> [Task prompt]: In the material below, find the line containing "full_node (t_bufs s)" and the line containing "intros Hn Hne", then reproduce exactly both of them and every line between, and nothing else.

**********

Fixpoint partition_above (fuel : nat) (from to : Z) (pivot : spfs_bentry) (i drop : Z)
    (move : bool) : M (bufs D) Z :=
  match fuel with
  | O => crashes NoFuel
  | S fuel =>
      length ← bnode_length from;
      if bool_decide (length ≤ i) then BUG_ON (negb move);; mret drop
      else
        src ← entry_load_id from (bnode_off_entries + i * SIZEOF_BENTRY);
        if spfs_bentry_entry_cmp src pivot then
          src_gt ← bnode_get_child from (i + 1);
          src ← entry_load from (bnode_off_entries + i * SIZEOF_BENTRY);
          res ← bnode_bin_insert FIND_FUEL to src src_gt;
          BUG_ON (bool_decide (res = None));;
          partition_above fuel from to pivot (i + 1) (drop + 1) true
        else
          BUG_ON move;;
          partition_above fuel from to pivot (i + 1) drop move
  end.

(** one round per entry of a full node, and the one that leaves the loop *)
Definition PARTITION_FUEL : nat := 102.

(** The id of the entry a pointer points at; [bubble] is the one on the stack. *)
Definition entry_deref (bubble : btree_bubble) (p : entry_ptr) : M (bufs D) spfs_bentry :=
  match p with
  | PNode n off => entry_load_id n off
  | PBubble => mret (bb_entry bubble)
  end.
(** C39: a node is never split.  When an entry with an id of its own is to go into a full
    node whose entries are in order, [btree_fixup] gets a block for the new node, finds the
    median, with exactly 50 of the 101 entries below it, clears the block, and moves
    entry [k], the first one above the median, into it; inserting the next one then reads
    outside of the block, and that is where [btree_fixup] ends. *)
Theorem full_node_never_splits (s : btree_st D) tree bubble b right fl' br :
  full_node (t_bufs s) tree b → (∀ i, 0 ≤ i < 100 → node_id b i ≠ entry_id (bb_entry bubble)) →
  bubble_is_active bubble = true →
  spfs_free_alloc (bt_blocks (t_tree s)) (t_free s) = Ok right fl' → right ≠ 0 → right ≠ tree →
  bc_data (b_dev (t_bufs s)) right = Some br → NODE_BYTES ≤ zlen br → zlen br ≤ 2 ^ 40 →
  ∃ med k d1 d2, let r := b_refs (t_bufs s) + 1 in
    bnode_median tree (bb_entry bubble) (t_bufs s) = Ok med (t_bufs s) ∧
    count_below (ptr_id b (bb_entry bubble) med) (entry_id (bb_entry bubble) :: node_ids b) = 50%nat ∧
    (∀ i, 0 ≤ i < k → node_id b i ≤ ptr_id b (bb_entry bubble) med) ∧
    ptr_id b (bb_entry bubble) med < node_id b k ∧ k < 99 ∧
    dev_upd (b_dev (t_bufs s)) right (zeros (zlen br)) d1 ∧
    bnode_bin_insert FIND_FUEL right (node_entry b k) (node_child b (k + 1)) (Bufs d1 r) =
      Ok (Some 4) (Bufs d2 r) ∧
    bnode_bin_insert FIND_FUEL right (node_entry b (k + 1)) (node_child b (k + 2)) (Bufs d2 r) =
      Crash OutOfBounds ∧
    btree_fixup tree bubble s = Crash OutOfBounds.
Proof using L.
  destruct s as [bufs fl t]. cbn [t_bufs t_free t_tree].
  intros Hn Hne Hact Ea Hr Hrt Hbr Hz Hz'. pose proof (full_node_length _ _ _ Hn) as El.
  destruct (median_counts bufs tree b (bb_entry bubble) Hn Hne) as (med & Em & _ & Hcount).
  destruct (median_split bufs tree b bubble med Hn Em) as (e & k & _ & He & Hk & Hlo & Hhi).
  set (s1 := Bufs (b_dev bufs) (b_refs bufs + 1)).
  destruct (bnode_make_ok right s1 br Hbr) as (d1 & Emk & Hd1).
  assert (Hn1 : full_node (Bufs d1 (b_refs s1)) tree b) by by eapply full_node_upd.
  assert (Hb1 : bc_data d1 right = Some (zeros (zlen br))) by by eapply dev_upd_data.
  destruct (move_two 0 tree right e k 0 false (Bufs d1 (b_refs s1)) b (zlen br)) as (d2 & Ei1 & Ei2 & _);
    [done|done|done|done|done|lia|done|].
  exists med, k, d1, d2. cbn zeta. rewrite He in Hlo, Hhi. split_and!; try done; [lia|].
  unfold btree_fixup. rewrite Hact. erewrite bind_ok by done.
  erewrite bind_ok by (apply zoom_ok; unfold bnode_is_full; by erewrite bind_ok by done).
  rewrite bool_decide_eq_true_2 by done. cbn [negb].
  exec Em. erewrite bind_ok by done. exec Ea. cbn [lset t_bufs_lens t_free_lens t_bufs t_free t_tree].
  unfold BUG_ON at 1. rewrite bool_decide_eq_false_2 by done. erewrite bind_ok by done.
  pose proof (sb_bread_ok right bufs br Hbr) as Eb. exec Eb. cbn [negb].
  apply bind_crash, zoom_crash. cbn [lget lset t_bufs_lens t_bufs]. fold s1.
  rewrite (bind_ok _ _ _ _ _ Emk). apply bind_crash.
  apply (partition_median_astray tree right bubble (Bufs d1 (b_refs s1)) b med (zlen br)); try done.
  rewrite (median_cases _ _ b _ Hn1). rewrite (median_cases _ _ b _ Hn) in Em. by injection Em as ->.
Qed.
End split.
(** The computations on sizes do not touch the state. *)
Lemma blocks_for_pure {S} fuel sz bytes result (s : S) n s' :
  blocks_for_loop fuel sz bytes result s = Ok n s' → s' = s.
Proof.
  revert bytes result. induction fuel as [|fuel IH]; intros bytes result H; [done|].
  cbn [blocks_for_loop] in H. case_bool_decide; [by eapply IH|by injection H].
Qed.

Lemma calc_extra_pure {S} fuel sz capacity p len (s : S) n s' :
  spfs_calc_extra_blocks fuel sz capacity p len s = Ok n s' → s' = s.
Proof.
  unfold spfs_calc_extra_blocks. case_bool_decide; [by intros [= ? <-]|apply blocks_for_pure].
Qed.

Lemma calc_extra_none {S} fuel sz capacity p len (s : S) :
  0 ≤ p → 0 ≤ len → p + len < 2 ^ 64 → p + len ≤ capacity →
  spfs_calc_extra_blocks fuel sz capacity p len s = Ok 0 s.
Proof. intros. unfold spfs_calc_extra_blocks. rewrite u64_small by lia. by decide_if. Qed.

(** ** Properties *)
Section properties.
Context {D : Type} {B : BufferCache D} {L : BufferCacheLaws D}.

Lemma extent_write_at (d : D) start b rest next data sz buf ppos extra r :
  extent_at d start (b :: rest) next data → bc_bsize d = sz →
  fe_capacity (extent_header b) = zlen (b :: rest) →
  0 ≤ start → start + zlen (b :: rest) < 2 ^ 64 → 0 ≤ extra → extra < 2 ^ 32 →
  0 < zlen buf → 0 ≤ ppos → ppos ≤ zlen data →
  ppos + zlen buf ≤ zlen (extent_space (b :: rest)) → zlen data + zlen buf < 2 ^ 32 →
  let next' := if bool_decide (next = 0) then extra else next in
  let h := FileExtent next' (zlen (b :: rest)) (zlen data + zlen buf) in
  ∃ b' rest' d',
    spfs_write_file_extent sz start buf (zlen buf) ppos extra (Bufs d r) =
      Ok (Z.max 0 (Z.min (zlen buf) (sz - 16 - ppos)), h, [], 0, 0,
          if bool_decide (next = 0) then 0 else extra) (Bufs d' r) ∧
    run_upd d start (b :: rest) (b' :: rest') d' ∧
    extent_magic b' = SPFS_MAGIC ∧ extent_header b' = h ∧
    extent_space (b' :: rest') = splice ppos buf (extent_space (b :: rest)).
Proof using L.
  intros [Hrun (b0 & rest0 & [= <- <-] & Hm & Hn & Hl) Hz [slack Hs]] Hsz Hcap ???? Hbuf ?? Hfit Hlen
    next' h.
  assert (zlen data ≤ zlen (extent_space (b :: rest))) as Hd
    by (rewrite Hs, zlen_app; pose proof (zlen_nonneg slack); lia).
  edestruct (write_file_extent_spec d sz start b rest buf (zlen buf) ppos extra r)
    as (b' & rest' & d' & E & Hupd & Hm' & Hh' & Hs'); try done; try lia.
  replace (Z.max 0 (Z.min (zlen buf) (zlen (extent_space (b :: rest)) - ppos)))
    with (zlen buf) in * by lia.
  replace (Z.max 0 (ppos - zlen (extent_space (b :: rest)))) with 0 in E by lia.
  unfold written_header in *. rewrite Hn, Hl, Hcap, u32_small in * by lia.
  exists b', rest', d'. split_and!; [|done..|by rewrite Hs', sub_all].
  rewrite E. do 5 f_equal; [|lia]. f_equal. apply drop_ge. unfold zlen. lia.
Qed.

Lemma spfs_file_extent_alloc_ok n (d : D) r fl t x fl' b :
  spfs_free_alloc n fl = Ok x fl' → x ≠ 0 → bc_data d x = Some b → 16 ≤ zlen b →
  ∃ d', spfs_file_extent_alloc n (BtreeSt (Bufs d r) fl t) = Ok x (BtreeSt (Bufs d' r) fl' t) ∧
    dev_upd d x (splice 0 (header_bytes (FileExtent 0 (u32 n) 0)) b) d'.
Proof using L.
  intros Ha Hx Hb Hl. unfold spfs_file_extent_alloc.
  assert (E1 : zoom t_free_lens (spfs_free_alloc n) (BtreeSt (Bufs d r) fl t) =
               Ok x (BtreeSt (Bufs d r) fl' t)) by (unfold zoom; cbn; by rewrite Ha).
  rewrite (bind_ok _ _ _ _ _ E1). decide_if. cbn [t_bufs].
  pose proof (sb_bread_ok x (Bufs d r) b Hb) as E2. exec E2. unfold BUG_ON. cbn [negb].
  erewrite bind_ok by done. cbn [t_bufs t_bufs_lens lset b_dev b_refs].
  pose proof (spfs_make_file_extent_eq (FileExtent 0 (u32 n) 0) b Hl) as Hm.
  pose proof (on_bh_ok x 0 _ (Bufs d (r + 1)) b _ _ Hb Hm) as E3. exec E3. clear E1 E2 E3.
  do 2 erewrite bind_ok by done. unfold mret, M_ret.
  cbn -[header_bytes splice]. rewrite Z.add_simpl_r.
  eexists. split; [reflexivity|]. apply dev_upd_dirty, (dev_upd_store d x b); [done|].
  apply zlen_splice; slen.
Qed.

Lemma extent_written (d d' : D) start b rest b' rest' next next' data data' cap :
  extent_at d start (b :: rest) next data → run_upd d start (b :: rest) (b' :: rest') d' →
  extent_magic b' = SPFS_MAGIC → extent_header b' = FileExtent next' cap (zlen data') →
  (∃ slack, extent_space (b' :: rest') = data' ++ slack) →
  extent_at d' start (b' :: rest') next' data'.
Proof using.
  intros [_ _ Hz _] (Hs & _ & Hr & _) Hm Hh Hsl. split; [done| |by rewrite Hs|done].
  exists b', rest'. by rewrite Hh.
Qed.
Definition f_tree_lens : lens (file_st D) (btree_st D) :=
  Lens f_tree (λ t s, FileSt t (f_inode s) (f_user s) (f_ppos s)).
Definition f_inode_lens : lens (file_st D) spfs_inode :=
  Lens f_inode (λ i s, FileSt (f_tree s) i (f_user s) (f_ppos s)).
Definition f_ppos_lens : lens (file_st D) Z :=
  Lens f_ppos (λ p s, FileSt (f_tree s) (f_inode s) (f_user s) p).
Definition f_bufs_lens : lens (file_st D) (bufs D) :=
  Lens (λ s, t_bufs (f_tree s))
       (λ b s, FileSt (lset t_bufs_lens b (f_tree s)) (f_inode s) (f_user s) (f_ppos s)).
Definition f_io_lens : lens (file_st D) (bufs D * list byte) :=
  Lens (λ s, (t_bufs (f_tree s), f_user s))
       (λ p s, FileSt (lset t_bufs_lens p.1 (f_tree s)) (f_inode s) p.2 (f_ppos s)).
Definition f_lock_lens : lens (file_st D) bool :=
  Lens (λ s, si_lock (f_inode s)) (λ b s, lset f_inode_lens (set_lock b (f_inode s)) s).

(** ** Reading *)
(** From [Lit:] on; the result is [read]. *)
Fixpoint read_chain (fuel : nat) (start in_len pos read : Z) : M (file_st D) Z :=
  match fuel with
  | O => crashes NoFuel
  | S fuel' =>
      if bool_decide (start = 0) then mret read
      else
        r ← zoom f_io_lens (spfs_read_file_extent fuel start in_len pos);
        let '(res, next, in_len, pos) := r in
        if bool_decide (0 < in_len) then read_chain fuel' next in_len pos (read + res)
        else mret (read + res)
  end.

Definition spfs_read (fuel : nat) (in_len : Z) : M (file_st D) Z :=
  pos ← gets f_ppos;
  if bool_decide (in_len = 0) then mret 0
  else
    inode ← gets f_inode;
    if negb (S_ISREG (i_mode (i_inode inode))) then err (-EINVAL)
    else
      mutex_lock f_lock_lens;;
      read ← read_chain fuel (si_start inode) in_len pos 0;
      mutex_unlock f_lock_lens;;
      zoom f_ppos_lens (modify (λ p, p + read));;
      mret read.
(** ** Specification: how many bytes go to each extent, and whether the write fails *)
(** [head] is the room in the first block of an extent, [spaces] that of the extents. *)
Fixpoint stored (head : Z) (spaces : list Z) (pos len : Z) : list Z * bool :=
  match spaces with
  | [] => ([], false)
  | space :: spaces =>
      let k := Z.max 0 (Z.min len (space - pos)) in
      if bool_decide (pos < head) then (k :: replicate (length spaces) 0, true)
      else if bool_decide (k < len) then
        let r := stored head spaces (Z.max 0 (pos - space)) (len - k) in (k :: r.1, r.2)
      else (k :: replicate (length spaces) 0, false)
  end.

Fixpoint total (ks : list Z) : Z :=
  match ks with [] => 0 | k :: ks => k + total ks end.

(** [es'] is [es] with other contents, [ks] bytes more recorded in each. *)
Definition same_place e e' : Prop := e'.1 = e.1 ∧ length e'.2 = length e.2.
Definition grown es (ks : list Z) es' : Prop :=
  Forall2 same_place es es' ∧ ext_length <$> es' = zip_with (λ e k, u32 (ext_length e + k)) es ks.

Lemma total_zeros n : total (replicate n 0) = 0.
Proof. induction n; cbn [replicate total]; lia. Qed.

Lemma total_nonneg ks : Forall (λ k, 0 ≤ k) ks → 0 ≤ total ks.
Proof. induction 1; cbn [total]; lia. Qed.

Lemma stored_range head spaces : ∀ pos len,
  0 ≤ pos → 0 ≤ len → Forall (λ n, 0 ≤ n) spaces →
  length (stored head spaces pos len).1 = length spaces ∧
  0 ≤ total (stored head spaces pos len).1 ≤ Z.max 0 (Z.min len (total spaces - pos)).
Proof.
  induction spaces as [|space spaces IH]; intros pos len Hp Hl Hs; cbn [stored]; [cbn; lia|].
  apply Forall_cons in Hs as [Hs0 Hs].
  pose proof (total_nonneg _ Hs).
  remember (Z.max 0 (Z.min len (space - pos))) as k eqn:Hkd.
  repeat case_bool_decide; cbn [fst length]; cbn [total];
    rewrite ?length_replicate, ?total_zeros; try lia.
  destruct (IH (Z.max 0 (pos - space)) (len - k)) as [-> Hk]; [lia..|done|]. lia.
Qed.

(** A write that does not fail stores everything that fits, and no byte of it lies in
    the first block of an extent. *)
Lemma stored_clean head spaces : ∀ pos len,
  0 ≤ head → 0 ≤ pos → 0 < len → pos + len ≤ total spaces → Forall (λ n, head ≤ n) spaces →
  (stored head spaces pos len).2 = false →
  total (stored head spaces pos len).1 = len.
Proof.
  induction spaces as [|space spaces IH]; intros pos len H0 Hp Hl Hfit Hs; cbn [stored total] in *; [lia|].
  apply Forall_cons in Hs as [Hs0 Hs]. case_bool_decide; [done|].
  case_bool_decide; cbn [fst snd].
  - intros Hr. cbn [total].
    rewrite IH; [lia..| |done|done]. lia.
  - intros _. cbn [total]. rewrite total_zeros. lia.
Qed.

(** ... and it fails if one does. *)
Lemma stored_fails head spaces : ∀ pos len,
  0 ≤ pos → 0 < len → 0 < head → Forall (λ n, head ≤ n) spaces →
  (stored head spaces pos len).2 = true ↔
  ∃ pre space post, spaces = pre ++ space :: post ∧ pos < total pre + head ∧ total pre < pos + len.
Proof.
  induction spaces as [|space spaces IH]; intros pos len Hp Hl H0 Hs; cbn [stored].
  { split; [done|]. by intros (pre & sp & post & ?%app_cons_not_nil & _). }
  apply Forall_cons in Hs as [Hs0 Hs]. case_bool_decide as Hh; cbn [snd].
  { split; [|done]. intros _. exists [], space, spaces. cbn. split; [done|lia]. }
  remember (Z.max 0 (Z.min len (space - pos))) as k eqn:Hkd. case_bool_decide as Hk; cbn [snd].
  - rewrite IH by (done || lia). split.
    + intros (pre & sp & post & -> & ? & ?). exists (space :: pre), sp, post. split; [done|].
      cbn [total]. lia.
    + intros ([|x pre] & sp & post & [= -> ->] & H1 & H2); cbn [total] in *; [lia|].
      exists pre, sp, post. split; [done|]. apply Forall_app in Hs as [Hs _].
      assert (0 ≤ total pre); [|lia]. apply total_nonneg. eapply Forall_impl; [exact Hs|]. cbn. lia.
  - split; [done|]. intros ([|x pre] & sp & post & [= -> ->] & H1 & H2); cbn [total] in *; [lia|].
    apply Forall_app in Hs as [Hs _]. assert (0 ≤ total pre); [|lia].
    apply total_nonneg. eapply Forall_impl; [exact Hs|]. cbn. lia.
Qed.

(** ** The extents on the device *)
Section extents.
Context {D : Type} {B : BufferCache D} {L : BufferCacheLaws D}.

Lemma run_in_extent (d d' : D) start bs :
  (∀ m, in_extent (start, bs) m → bc_data d' m = bc_data d m) → run_at d start bs → run_at d' start bs.
Proof using. intros H. apply run_at_ext. intros m ??. by apply H. Qed.

Lemma file_extents_frame (d d' : D) start es :
  file_extents d start es → (∀ m, in_file es m → bc_data d' m = bc_data d m) → file_extents d' start es.
Proof using.
  induction 1 as [|start b rest es H0 H1 Hrun Hm Hc _ IH]; intros Hf; [constructor|]. constructor; try done.
  - eapply run_in_extent, Hrun. intros m Hm'. apply Hf. by left.
  - apply IH. intros m Hm'. apply Hf. by right.
Qed.

Lemma ext_space_size (d : D) start b rest :
  run_at d start (b :: rest) → 16 ≤ bc_bsize d →
  zlen (ext_space (start, b :: rest)) = bc_bsize d - 16 + zlen (concat rest).
Proof using L.
  intros Hrun Hz. apply run_at_cons in Hrun as [Hb _]. apply bc_data_size in Hb as Hbz.
  unfold ext_space, extent_space. cbn [snd]. change 16%nat with (Z.to_nat 16).
  rewrite drop_16_head, zlen_app, zlen_drop by lia. lia.
Qed.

**********

> [Task answer]:
  full_node (t_bufs s) tree b → (∀ i, 0 ≤ i < 100 → node_id b i ≠ entry_id (bb_entry bubble)) →
  bubble_is_active bubble = true →
  spfs_free_alloc (bt_blocks (t_tree s)) (t_free s) = Ok right fl' → right ≠ 0 → right ≠ tree →
  bc_data (b_dev (t_bufs s)) right = Some br → NODE_BYTES ≤ zlen br → zlen br ≤ 2 ^ 40 →
  ∃ med k d1 d2, let r := b_refs (t_bufs s) + 1 in
    bnode_median tree (bb_entry bubble) (t_bufs s) = Ok med (t_bufs s) ∧
    count_below (ptr_id b (bb_entry bubble) med) (entry_id (bb_entry bubble) :: node_ids b) = 50%nat ∧
    (∀ i, 0 ≤ i < k → node_id b i ≤ ptr_id b (bb_entry bubble) med) ∧
    ptr_id b (bb_entry bubble) med < node_id b k ∧ k < 99 ∧
    dev_upd (b_dev (t_bufs s)) right (zeros (zlen br)) d1 ∧
    bnode_bin_insert FIND_FUEL right (node_entry b k) (node_child b (k + 1)) (Bufs d1 r) =
      Ok (Some 4) (Bufs d2 r) ∧
    bnode_bin_insert FIND_FUEL right (node_entry b (k + 1)) (node_child b (k + 2)) (Bufs d2 r) =
      Crash OutOfBounds ∧
    btree_fixup tree bubble s = Crash OutOfBounds.
Proof using L.
  destruct s as [bufs fl t]. cbn [t_bufs t_free t_tree].
  intros Hn Hne Hact Ea Hr Hrt Hbr Hz Hz'. pose proof (full_node_length _ _ _ Hn) as El.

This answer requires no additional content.